In the competitive world of broadcasting, being able to address a multitude of distribution formats has become mandatory for survival. In the beginning, there was terrestrial broadcast for widely distributed programming, although through a maze of different international standards. Next in the technical line was cable, followed in short order by satellite. Although broadcasters had to address two additional formats to distribute content, the end target was still a home television screen.
With digital broadcast standards in place and the emergence of Internet, Wi-Fi and, now, 4G programming pathways, standard computers and smart devices such as the iPhone and iPad are now capable of receiving content from any broadcaster anywhere on the planet. The problem with this avalanche of potential receiver units is the corresponding flood of distribution formats required to make each device happy, combined with the expectation of instantaneous availability of content on these distribution formats from its users. Clearly, solving the multi-screen dilemma is of the utmost importance for the modern broadcaster.
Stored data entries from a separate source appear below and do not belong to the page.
(** X17: no operation changes or removes an object of the store, receiver
    or not: every object that was there is there unchanged after send,
    create_dm, fetch, edit and after a deferred deletion ran, and the store
    grows by one object at most. *)
Theorem store_only_grows (w : World) (self l : loc) (o : instance) :
  heap w !! l = Some o ->
  (forall f channel_id delete_after,
     heap (send api self f channel_id delete_after w).1 = heap w) /\
  heap (create_dm api self w).1 = heap w /\
  (heap (fetch api self w).1 !! l = Some o /\
   (length (heap (fetch api self w).1) <= S (length (heap w)))%nat) /\
  (forall username avatar banner,
     heap (edit api self username avatar banner w).1 !! l = Some o /\
     (length (heap (edit api self username avatar banner w).1)
      <= S (length (heap w)))%nat) /\
  (forall t, heap (run_task api t w) = heap w).
Proof.
  intros Hl. split_and!.
  - intros. apply send_heap.
  - apply create_dm_heap.
  - destruct (fetch_heap api w self) as [[-> _] | (u & -> & _)];
      [done | by apply lookup_app_l_Some].
  - destruct (fetch_heap api w self) as [[-> _] | (u & -> & _)];
      rewrite ?length_app; simpl; lia.
  - intros username avatar banner.
    destruct (edit_heap api w self username avatar banner)
      as [[-> _] | (c & -> & _)]; rewrite ?length_app; simpl;
      (split; [by rewrite ?(lookup_app_l_Some _ _ _ _ Hl) | lia]).
  - reflexivity.
Qed.

(** X18: [create_dm] keeps no channel: a second call on the same receiver
    issues the same request again, whatever the first call returned, and
    neither call constructs an object of the store. *)
Theorem create_dm_not_cached (w : World) (self : loc) (o : instance) :
  heap w !! self = Some o ->
  let w1 := (create_dm api self w).1 in
  let w2 := (create_dm api self w1).1 in
  trace w2 = trace w ++ [dm_request (instance_id o);
                         dm_request (instance_id o)] /\
  heap w2 = heap w.
Proof.
  intros Ho w1 w2. subst w2 w1.
  rewrite (create_dm_run w self o Ho). cbn [fst].
  rewrite (create_dm_run
             (mkWorld (trace w ++ [dm_request (instance_id o)]) (heap w)
                      (spawned w)) self o Ho).
  cbn [fst trace heap]. by rewrite <- app_assoc.
Qed.

End operation_facts.

(** ** The further statements at work *)

Section more_examples.
Import http.
#[local] Existing Instance Reference.imports.

Lemma User_init_errors_witness :
  User.__init__ Reference.no_id = Raise (KeyError "id") /\
  User.__init__ Reference.bad_id = Raise ValueError /\
  User.__init__ Reference.no_username = Raise (KeyError "username").
Proof.
  split_and!.
  - apply (proj1 (User_init_errors Reference.no_id)). reflexivity.
  - apply (proj1 (proj2 (User_init_errors Reference.bad_id)) (PStr "12a"));
      reflexivity.
  - apply (proj2 (proj2 (User_init_errors Reference.no_username))
             (PStr "123") 123); reflexivity.
Defined.

Lemma User_init_succeeds_witness :
  exists u, User.__init__ Reference.bot_record = Ok u /\
            User.id u = 80351110224678912 /\ User.name u = PStr "helper".
Proof.
  apply (User_init_succeeds Reference.bot_record (PInt 80351110224678912));
    try reflexivity; intros v [= <-] _; reflexivity.
Defined.

Lemma User_init_values_witness :
  User.__init__ Reference.bot_record = Ok Reference.bot_user /\
  (exists a,
     Asset_from_banner 80351110224678912
                       (PStr "06c16474723fe537c283b8efa61a30c8") = Ok a /\
     User.banner Reference.bot_user = Some a) /\
  (exists c, Colour_from_hex (PStr "#ff0000") = Ok c /\
             User.banner_colour Reference.bot_user = Some c).
Proof.
  destruct (User_init_values Reference.bot_record Reference.bot_user eq_refl)
    as (_ & Hba & _ & Hbc & _).
  split_and!; [reflexivity | |].
  - apply (Hba (PStr "06c16474723fe537c283b8efa61a30c8")); reflexivity.
  - apply (Hbc (PStr "#ff0000")); reflexivity.
Defined.

Lemma UserClient_init_passthrough_witness :
  UserClient.__init__ Reference.bot_record = Ok Reference.bot_client /\
  User.bot Reference.bot_user = PBool true /\
  User.system Reference.bot_user = PBool false /\
  User.clan Reference.bot_user = PNone /\
  UserClient.verified Reference.bot_client = PBool true.
Proof.
  destruct (proj2 (UserClient_init_passthrough Reference.bot_record)
              Reference.bot_client eq_refl)
    as (_ & _ & Hb & Hs & _ & Hc & Hv).
  split_and!; [reflexivity | exact Hb | exact Hs | exact Hc | exact Hv].
Defined.

Lemma default_avatar_index_high_bits_witness :
  PartialUser.default_avatar_index (PartialUser.mk (7 * 4194304 + 5)) = Ok 1 /\
  PartialUser.default_avatar_index (PartialUser.mk (7 * 4194304)) = Ok 1.
Proof.
  split.
  - refine (@default_avatar_index_high_bits Reference.imports 7 5 _ _);
      simpl; lia.
  - refine (@default_avatar_index_high_bits Reference.imports 7 0 _ _);
      simpl; lia.
Defined.

Lemma str_of_parsed_user_witness :
  User.__str__ Reference.str_value Reference.bot_user = PStr "helper#1337" /\
  User.__str__ Reference.str_value Reference.al_user = PStr "al".
Proof.
  split.
  - apply (proj1 (str_of_parsed_user Reference.str_value Reference.bot_record
                    Reference.bot_user "helper" (fun s => eq_refl)
                    eq_refl eq_refl) "1337"); done.
  - apply (proj2 (str_of_parsed_user Reference.str_value Reference.al
                    Reference.al_user "al" (fun s => eq_refl)
                    eq_refl eq_refl)). by left.
Defined.

Lemma send_dm_failure_witness :
  send Reference.down 0%nat Reference.hi MISSING (Some 5%float)
       Reference.world
  = (mkWorld [dm_request 123] (heap Reference.world) [],
     Raise (HTTPException 503)).
Proof.
  apply (send_dm_failure Reference.down Reference.world 0%nat
           (IPartialUser (PartialUser.mk 123)));
    reflexivity.
Defined.

Lemma send_post_failure_witness :
  send Reference.down 0%nat Reference.hi (Given (Some 555)) (Some 5%float)
       Reference.world
  = (mkWorld [message_request (Some 555)
                (Reference.mkResponse (Some "hi") false) "hi"]
             (heap Reference.world) [],
     Raise (HTTPException 503)).
Proof.
  apply (send_post_failure Reference.down Reference.world 0%nat Reference.hi
           (Some 555) (Some 5%float)
           (Reference.mkResponse (Some "hi") false) "hi"%string);
    reflexivity.
Defined.

Lemma send_invalid_payload_witness :
  @send Reference.strict (Reference.serving Reference.strict) 0%nat
        Reference.two_embeds (Given (Some 555)) None Reference.strict_world
  = (Reference.strict_world, Raise ValueError) /\
  @send Reference.strict (Reference.serving Reference.strict) 0%nat
        Reference.two_embeds MISSING None Reference.strict_world
  = (@mkWorld Reference.strict [@dm_request Reference.strict 123]
       (@heap Reference.strict Reference.strict_world) [],
     Raise ValueError).
Proof.
  destruct (@send_invalid_payload Reference.strict
              (Reference.serving Reference.strict) Reference.strict_world
              0%nat (@IPartialUser Reference.strict (PartialUser.mk 123))
              Reference.two_embeds None ValueError
              {[ "id" := PStr "555" ]} 555 eq_refl eq_refl eq_refl eq_refl)
    as [Hgiven Hmissing].
  split; [apply Hgiven | exact Hmissing].
Defined.

Lemma fetch_returns_response_user_witness :
  fetch Reference.api 0%nat Reference.world
  = (mkWorld [fetch_request 123]
             (heap Reference.world ++ [IUser Reference.bot_user]) [],
     Ok 1%nat) /\
  User.id Reference.bot_user <> 123.
Proof.
  split; [| done].
  apply (proj1 (fetch_returns_response_user Reference.api Reference.world
                  0%nat (IPartialUser (PartialUser.mk 123))
                  Reference.bot_record Reference.bot_user
                  eq_refl eq_refl eq_refl)).
Defined.

Lemma fetch_failure_witness :
  fetch Reference.down 0%nat Reference.world
  = (mkWorld [fetch_request 123] (heap Reference.world) [],
     Raise (HTTPException 503)).
Proof.
  apply (fetch_failure Reference.down Reference.world 0%nat
           (IPartialUser (PartialUser.mk 123)));
    reflexivity.
Defined.
(** * GoBarber web client: form submission handlers and toast timers

    A shallow embedding of the submit handlers of the three screens
    ([src/pages/SignIn], [src/pages/SignUp], [src/pages/Profile]) and of the
    [Toast] component's dismissal timer, with the properties the
    specification states about them.

    Conventions of the embedding.
    - A form field holds a JavaScript value: a string, [undefined] (the key
      is absent) or [null].  A string is a sequence of code units; its
      [length] is [String.length].
    - A JavaScript object used as a record is a finite map from keys to
      values ([gmap string value]); reading an absent key gives [undefined].
    - A handler is a computation that emits the effects it performs, in
      order, and either returns or throws.  The effects are the calls the
      source makes on its collaborators: [setErrors] on the form, the
      schema's [validate], the HTTP client, [addToast], [history.push].
    - The validation library is embedded as the declarative schema the source
      builds plus an interpreter for the rules the source uses. *)

From Stdlib Require Import String Ascii List Bool Arith Lia.
From stdpp Require Import base option list strings gmap.
(* ===== verification/GoLib.v ===== *)
(** * The parts of Go's standard library the program uses

    Error values with their [Unwrap] chains ([errors.Is], [errors.As]),
    [strconv.ParseBool] and [strconv.Atoi], [strings.Index] and
    [strings.Contains], [net.IP] and [net.UDPAddr] with the textual form
    that keys the table of sub-connections. *)

From S2P Require Import Prelude.
From Stdlib Require Import (notations) Ascii.

(** ** Errors

    [ErrText] is a value of [errors.New]; package-level error variables are
    told apart by their texts, which are pairwise distinct.  [WrapError] is
    [fmt.Errorf] with [%w] (or a wrapper such as [*net.OpError]): a prefix
    and the wrapped error. *)

Inductive error : Type :=
| ErrText (msg : string)
| Errno (n : Z) (text : string)
| SyscallError (call : string) (err : error)
| WrapError (prefix : string) (err : error).

#[export] Instance error_eq_dec : EqDecision error.
Proof. solve_decision. Defined.

Fixpoint error_Error (e : error) : string :=
  match e with
  | ErrText msg => msg
  | Errno _ text => text
  | SyscallError call err => (call +:+ ": " +:+ error_Error err)%string
  | WrapError prefix err => (prefix +:+ error_Error err)%string
  end.

(** [errors.Is(err, target)] for a [syscall.Errno] target. *)
Fixpoint Is_errno (e : error) (n : Z) : bool :=
  match e with
  | Errno m _ => m =? n
  | SyscallError _ err => Is_errno err n
  | WrapError _ err => Is_errno err n
  | ErrText _ => false
  end.

Definition errors_Is_errno (e : option error) (n : Z) : bool :=
  match e with Some e => Is_errno e n | None => false end.

(** [errors.As(err, &serr)] with [serr] of type [*os.SyscallError]: the first
    one of the chain. *)
Fixpoint As_SyscallError (e : error) : option (string * error) :=
  match e with
  | SyscallError call err => Some (call, err)
  | WrapError _ err => As_SyscallError err
  | Errno _ _ | ErrText _ => None
  end.

Definition errors_As_SyscallError (e : option error) : option (string * error) :=
  e ≫= As_SyscallError.

Definition io_EOF : error := ErrText "EOF".
Definition context_DeadlineExceeded : error := ErrText "context deadline exceeded".
Definition errors_ErrUnsupported : error := ErrText "unsupported operation".

(** ** strconv and strings *)

(** [strconv.ParseBool]: [None] is its syntax error. *)
Definition ParseBool (s : string) : option bool :=
  if bool_decide (s ∈ ["1"; "t"; "T"; "TRUE"; "true"; "True"]) then Some true
  else if bool_decide (s ∈ ["0"; "f"; "F"; "FALSE"; "false"; "False"]) then Some false
  else None.

(** [strings.Contains]. *)
Definition strings_Contains (s sub : string) : bool :=
  match String.index 0 sub s with Some _ => true | None => false end.

(** [strings.Index] of a one-byte separator in a byte string; [None] is -1. *)
Fixpoint index_byte (c : Z) (l : list Z) : option nat :=
  match l with
  | [] => None
  | b :: l' => if b =? c then Some 0%nat else S <$> index_byte c l'
  end.

Definition is_digit (c : Z) : bool := (48 <=? c) && (c <=? 57).

(** Unbounded value of a digit string. *)
Definition digits_value (l : list Z) : Z :=
  fold_left (λ v c, v * 10 + (c - 48)) l 0.

(** [strconv.Atoi] on a 64-bit host: an optional sign, then at least one
    decimal digit and nothing else, in the range of [int]. *)
Definition Atoi_syntax : error := WrapError "strconv.Atoi: " (ErrText "invalid syntax").
Definition Atoi_range : error := WrapError "strconv.Atoi: " (ErrText "value out of range").

Definition Atoi (s : list Z) : Z + error :=
  let '(neg, ds) :=
    match s with
    | 45 :: ds => (true, ds)
    | 43 :: ds => (false, ds)
    | _ => (false, s)
    end in
  match ds with
  | [] => inr Atoi_syntax
  | _ =>
    if forallb is_digit ds then
      let v := if (neg : bool) then - digits_value ds else digits_value ds in
      if (- 2 ^ 63 <=? v) && (v <? 2 ^ 63) then inl v else inr Atoi_range
    else inr Atoi_syntax
  end.

(** ** Addresses

    An [net.Addr] interface value is [None] (nil) or holds a [*net.UDPAddr]
    or another implementation, of which only [String] matters. *)

Inductive Addr : Type :=
| UDPAddr (ip : list Z) (port : Z) (zone : string)
| OtherAddr (str : string).

#[export] Instance Addr_eq_dec : EqDecision Addr.
Proof. solve_decision. Defined.

(** [net.IP.To4]: the four bytes of an IPv4 or IPv4-mapped address. *)
Definition IP_To4 (ip : list Z) : option (list Z) :=
  if (length ip =? 4)%nat then Some ip
  else if (length ip =? 16)%nat && forallb (Z.eqb 0) (take 10 ip)
          && forallb (Z.eqb 255) (take 2 (drop 10 ip))
  then Some (drop 12 ip)
  else None.

(** [net.IP.IsUnspecified]: 0.0.0.0 (in either form) or ::. *)
Definition IP_IsUnspecified (ip : list Z) : bool :=
  match IP_To4 ip with
  | Some v4 => forallb (Z.eqb 0) v4
  | None => (length ip =? 16)%nat && forallb (Z.eqb 0) ip
  end.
Figure 1. The Appear TV Multiscreen’s open architecture allows it to receive signals through a variety of interfaces — including XML and SOAP — and deliver them to devices ranging from connected TVs to smartphones.
Go to the headend of the class
Although a number of manufacturers have introduced new dense, software-based transcoding and encoding platforms into the OTT/multi-screen marketplace, they are still unable to keep up with the large volume of incoming content to be processed. Furthermore, transcoding in itself doesn’t address the additional functions needed to prep a program to be pushed to a segmenter, such as content acquisition, descrambling and the encoding of baseband signals, leaving a broadcaster to implement additional equipment. This workflow also brings with it the complexities of integrating different manufacturers’ units into a workable and reliable system.
The fully integrated Appear TV Multiscreen system simultaneously prepares multiple signals from multiple sources in multiple formats for distribution to an HD television in the home, for a high-resolution computer screen, and lower-resolution Web- and mobile-based profiles, all at different bit rates optimized for each destination device. This is possible through the new multi-screen encoding and transcoding cards for the Appear TV Unified headend system chassis. The cards, along with the rest of the system, offer a scalable option that can be integrated into an existing system to expand capabilities or implemented from the ground up for a new headend.
The future is in the cards
The Multiscreen encoding and transcoding cards provide a dense transcoding capability, supporting multiple profiles and bit rates simultaneously for multi-screen delivery. From one card, it is able to handle much of the preparation needed before content is sent from the main broadcast hub to local affiliates or online outlets. Its functions include input service replication, resolution change, interlace-to-progressive conversion, graphics rescaling and key-frame alignment. The end results of this setup are key-frame-aligned outputs in transport-stream format that are easily pushed along the broadcast chain.
Many similar solutions in the market offer software-based dense transcoding platforms, but only have IP interfaces with no provision for accepting baseband SDI/HD-SDI inputs or to turn around services from any input source. The Multiscreen system also provides the capability to support baseband inputs for encoding, as well as transcoding while maintaining high density and optimal systems integration.
For those looking for a complete system, the Unified headend chassis can hold a range of purpose-built cards, in addition to the encoding and transcoding cards, to handle switch IP/IO control, descrambling, audio leveling, DVB-S/S2, terrestrial, cable demodulating, multiplexing, modulation and general-purpose IP-IO, among many other capabilities.
Keeping IT simple
In terms of its core operations, all functionality within the headend can be configured and monitored using its integrated web-based user interface. Additionally, the system has a completely agnostic, open architecture with interfaces that include XML, SOAP and other industry-standard protocols. In this way, the Multiscreen system can work in conjunction with a range of installed systems, making it easy to implement enhanced capabilities for little investment.
With segmentation playing a big part in the distribution of these new streaming formats, the transcoding card can be configured to be compliant with a number of third-party segmentation devices. This allows broadcasters to maintain the segmentation devices already in place while still expanding their capabilities.
Broadcasters are in need of a single, multi-function platform that is capable of offering significant transcoding density, while providing comprehensive coverage of the other critical pieces required for a multiformat, adaptive-stream headend system. Although current software-based alternatives focus on dense transcoding, they lack flexibility and functionality in other key areas, forcing facilities to combine systems from multiple manufacturers. The new Multiscreen system is designed to resolve all of these problems.
—Carl Walter-Holst is CEO of Appear TV.